QUNO Representative Camilla Campisi with members of the Kibimba Peace Committee in Burundi (credit: QUNO)Photo: AFSC
Peacebuilding policy and practice continues to evolve at the UN, and while support for national ownership and building local capacity are frequently highlighted, UN peacebuilding often takes a top down, rather than a bottom up, approach. QUNO continued to engage with the UN work in Burundi, contributing to discussions on peacebuilding and transitional justice. We worked with Chinese academics to explore the UN’s approach to peacebuilding and peacekeeping, including jointly hosting delegation visits to the African Great Lakes region and to New York. We actively participated in policy debates about UN peacebuilding practice in a year of significant developments.
We believe that peacebuilding should address the harm that has been caused by violent conflict and work to heal and rebuild relationships at all levels of society. We also aim to create greater inclusiveness in UN peacebuilding processes, particularly of civil society and local actors engaged in peacebuilding at a grassroots level.
Through our partnership with American Friends Service Committee’s (AFSC) programme in Burundi, we continue to highlight the concerns of local civil society at the UN. Following our participation in a workshop facilitated by AFSC in Bujumbura on the establishment of a Truth and Reconciliation Commission in August 2011, QUNO organised several informal, off-the-record discussions on Burundi with UN policy makers in New York. Through our connections with a group of leading restorative justice and peacebuilding scholars from around the world, in November 2011 we facilitated an exploratory discussion with UN experts and diplomats on how the UN can better incorporate restorative justice values in its peacebuilding activities.
In April 2011, AFSC and QUNO collaborated to facilitate a study tour to Burundi and the Democratic Republic of the Congo for six of China’s top scholars on the UN and peacekeeping. The two-week trip allowed the scholars to see peacebuilding first hand, particularly the work of local civil society. In November, we hosted a follow- up visit by four leading scholars from China to the UN in New York, which included a focus on the Peacebuilding Commission and UN peacebuilding more broadly.
Throughout the year, QUNO played an important role in bringing together NGOs and experts from inside and outside the UN around topics that address current peacebuilding policy debates.
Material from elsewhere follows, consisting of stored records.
(* ===== verification/PolicyRegistry.v ===== *)
(** * The provider vocabulary: [authorization/policy/registry.go]

    The registry of operations, target kinds and attributes a broker owns, its
    own consistency check, and the check of a classified request against it. *)

From S2P Require Export Budget RecursiveGlob.
From Stdlib Require Import Ascii.

Local Open Scope Z_scope.

Definition absoluteMaxGrantMinutes : Z := 7 * 24 * 60.

(** ** Texts of the string types *)

Definition match_mode_text (m : MatchMode) : string :=
  match m with
  | MatchGlob => "glob"
  | MatchAnyGlob => "any_glob"
  | MatchPathGlob => "path_glob"
  | MatchRecursivePathGlob => "recursive_path_glob"
  | MatchPathOutsidePrefix => "path_outside_prefix"
  | MatchIntegerMaximum => "integer_maximum"
  | MatchOther text => text
  end.

Definition grant_mode_text (m : GrantMode) : string :=
  match m with
  | GrantModeWindow => "window"
  | GrantModeExecution => "execution"
  | GrantModeOther text => text
  end.

Definition credential_use_text (u : CredentialUse) : string :=
  match u with
  | CredentialUseNone => "none"
  | CredentialUseManaged => "managed"
  | CredentialUseOther text => text
  end.

Definition effect_text (e : Effect) : string :=
  match e with
  | EffectAllow => "allow"
  | EffectRequest => "request"
  | EffectDeny => "deny"
  | EffectNoMatch => "no_match"
  | EffectOther text => text
  end.
Lemma targetsMatch_covered (r : Registry) (effect : Effect) (matchers : list TargetMatcher) (target : Target) :
  targetsMatch r effect matchers target = true ↔
  ∃ m, m ∈ matchers ∧ matcher_Kind m = target_Kind target
    ∧ ∀ name allowed, matcher_Fields m !! name = Some allowed →
        values_covered effect (field_Match (field_spec (target_spec r (target_Kind target)) name))
          allowed (values_of (target_Fields target) name).
Proof.
  unfold targetsMatch. rewrite existsb_elem_of. setoid_rewrite andb_true_iff. setoid_rewrite String.eqb_eq.
  unfold targetFieldsMatch. setoid_rewrite forallb_map_range. by setoid_rewrite effectValuesMatch_covered.
Qed.

Lemma attrsMatch_covered (r : Registry) (effect : Effect) (patterns : StringListMap) (operation : string)
    (attrs : StringListMap) :
  attrsMatch r effect patterns operation attrs = true ↔
  ∀ name allowed, patterns !! name = Some allowed → name ∈ op_Attrs (operation_spec r operation) →
    ∃ values, attrs !! name = Some values ∧ values_covered effect (attr_Match (attr_spec r name)) allowed values.
Proof.
  unfold attrsMatch. rewrite forallb_map_range. apply forall_proper. intros name. apply forall_proper.
  intros allowed. unfold attrRelevantToOperation.
  destruct (slices_Contains _ name) eqn:E; cbn [negb].
  - apply slices_Contains_iff in E. destruct (attrs !! name) as [values|].
    + rewrite effectValuesMatch_covered. naive_solver.
    + naive_solver.
  - apply not_true_iff_false in E. rewrite slices_Contains_iff in E. naive_solver.
Qed.

Lemma ruleMatches_covers (r : Registry) (rule : Rule) (request : Request) (use : CredentialUse) :
  defaultedCredentialUse use = use →
  ruleMatches r rule request use = true ↔ rule_covers r rule request use.
Proof.
  intros Hu. unfold ruleMatches, ruleCredentialUseMatches. rewrite Hu.
  rewrite !andb_true_iff, !patternsMatch_named, targetsMatch_covered, attrsMatch_covered.
  assert ((match rule_CredentialUses rule with
           | [] => bool_decide (rule_Effect rule = EffectDeny) || bool_decide (use = CredentialUseManaged)
           | _ :: _ => slices_Contains (rule_CredentialUses rule) use
           end = true)
          ↔ match rule_CredentialUses rule with
            | [] => rule_Effect rule = EffectDeny ∨ use = CredentialUseManaged
            | uses => use ∈ uses
            end) as Huse.
  { destruct (rule_CredentialUses rule) as [|u us]; [by rewrite orb_true_iff, !bool_decide_eq_true|].
    apply slices_Contains_iff. }
  destruct (rule_CredentialUses rule) eqn:E; (split; [intros ((((H1 & H2) & H3) & H4) & H5)|intros [H1 H2 H3 H4 H5]];
    [constructor; [rewrite E; by apply Huse|done..]
    |rewrite E in H1; split_and!; [by apply Huse|done..]]).
Qed.

Lemma requiredGrant_present (spec : TargetSpec) (fields : StringListMap) :
  requiredGrantTargetFieldsPresent spec fields = true ↔
  ∀ name field, spec_Fields spec !! name = Some field → field_Required field = true →
    values_of fields name ≠ [].
Proof.
  unfold requiredGrantTargetFieldsPresent. rewrite forallb_map_range. apply forall_proper. intros name.
  apply forall_proper. intros field. destruct (field_Required field), (values_of fields name); cbn; naive_solver.
Qed.

Lemma grantTarget_covered (r : Registry) (constraint target : Target) :
  grantTargetMatches r constraint target = true ↔
  target_Kind constraint = target_Kind target
  ∧ ∃ spec, reg_Targets r !! target_Kind target = Some spec
    ∧ (∀ name field, spec_Fields spec !! name = Some field → field_Required field = true →
         values_of (target_Fields constraint) name ≠ [])
    ∧ ∀ name patterns, target_Fields constraint !! name = Some patterns →
        ∃ field, spec_Fields spec !! name = Some field
          ∧ values_accepted (field_Match field) patterns (values_of (target_Fields target) name).
Proof.
  unfold grantTargetMatches. destruct (String.eqb_spec (target_Kind constraint) (target_Kind target)); cbn [negb];
    [|naive_solver].
  destruct (reg_Targets r !! target_Kind target) as [spec|]; [|naive_solver].
  rewrite andb_true_iff, requiredGrant_present, forallb_map_range.
  assert ((∀ name patterns, target_Fields constraint !! name = Some patterns →
    match spec_Fields spec !! name with
    | Some field => allValuesMatch (field_Match field) patterns (values_of (target_Fields target) name)
    | None => false
    end = true) ↔ ∀ name patterns, target_Fields constraint !! name = Some patterns →
        ∃ field, spec_Fields spec !! name = Some field
          ∧ values_accepted (field_Match field) patterns (values_of (target_Fields target) name)) as ->.
  { apply forall_proper. intros name. apply forall_proper. intros patterns.
    destruct (spec_Fields spec !! name) as [field|]; [rewrite allValuesMatch_accepted|]; naive_solver. }
  naive_solver.
Qed.

Lemma grantAttr_covered (spec : AttrSpec) (allowed values : list string) :
  grantAttrConstraintMatches spec allowed values = true ↔
  if decide (attr_GrantMatch spec = MatchOther EmptyString)
  then ∀ v, v ∈ allowed ↔ v ∈ values
  else values_accepted (attr_GrantMatch spec) allowed values.
Proof.
  unfold grantAttrConstraintMatches. destruct (decide _) as [->|Hne]; [apply StringSlicesEqual_iff|].
  destruct (attr_GrantMatch spec) as [| | | | | |text]; try apply allValuesMatch_accepted.
  destruct text; [done|apply allValuesMatch_accepted].
Qed.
In February 2011, QUNO co-hosted a workshop for new country members of the Peacebuilding Commission.
The publication of the World Bank’s World Development Report 2011: Conflict, Security and Development, as well as the International Dialogue on Peacebuilding and Statebuilding, have changed the landscape of peacebuilding at the UN. QUNO staff are engaged in the policy discussions about these new ideas, facilitating informal meetings and appearing as panel speakers.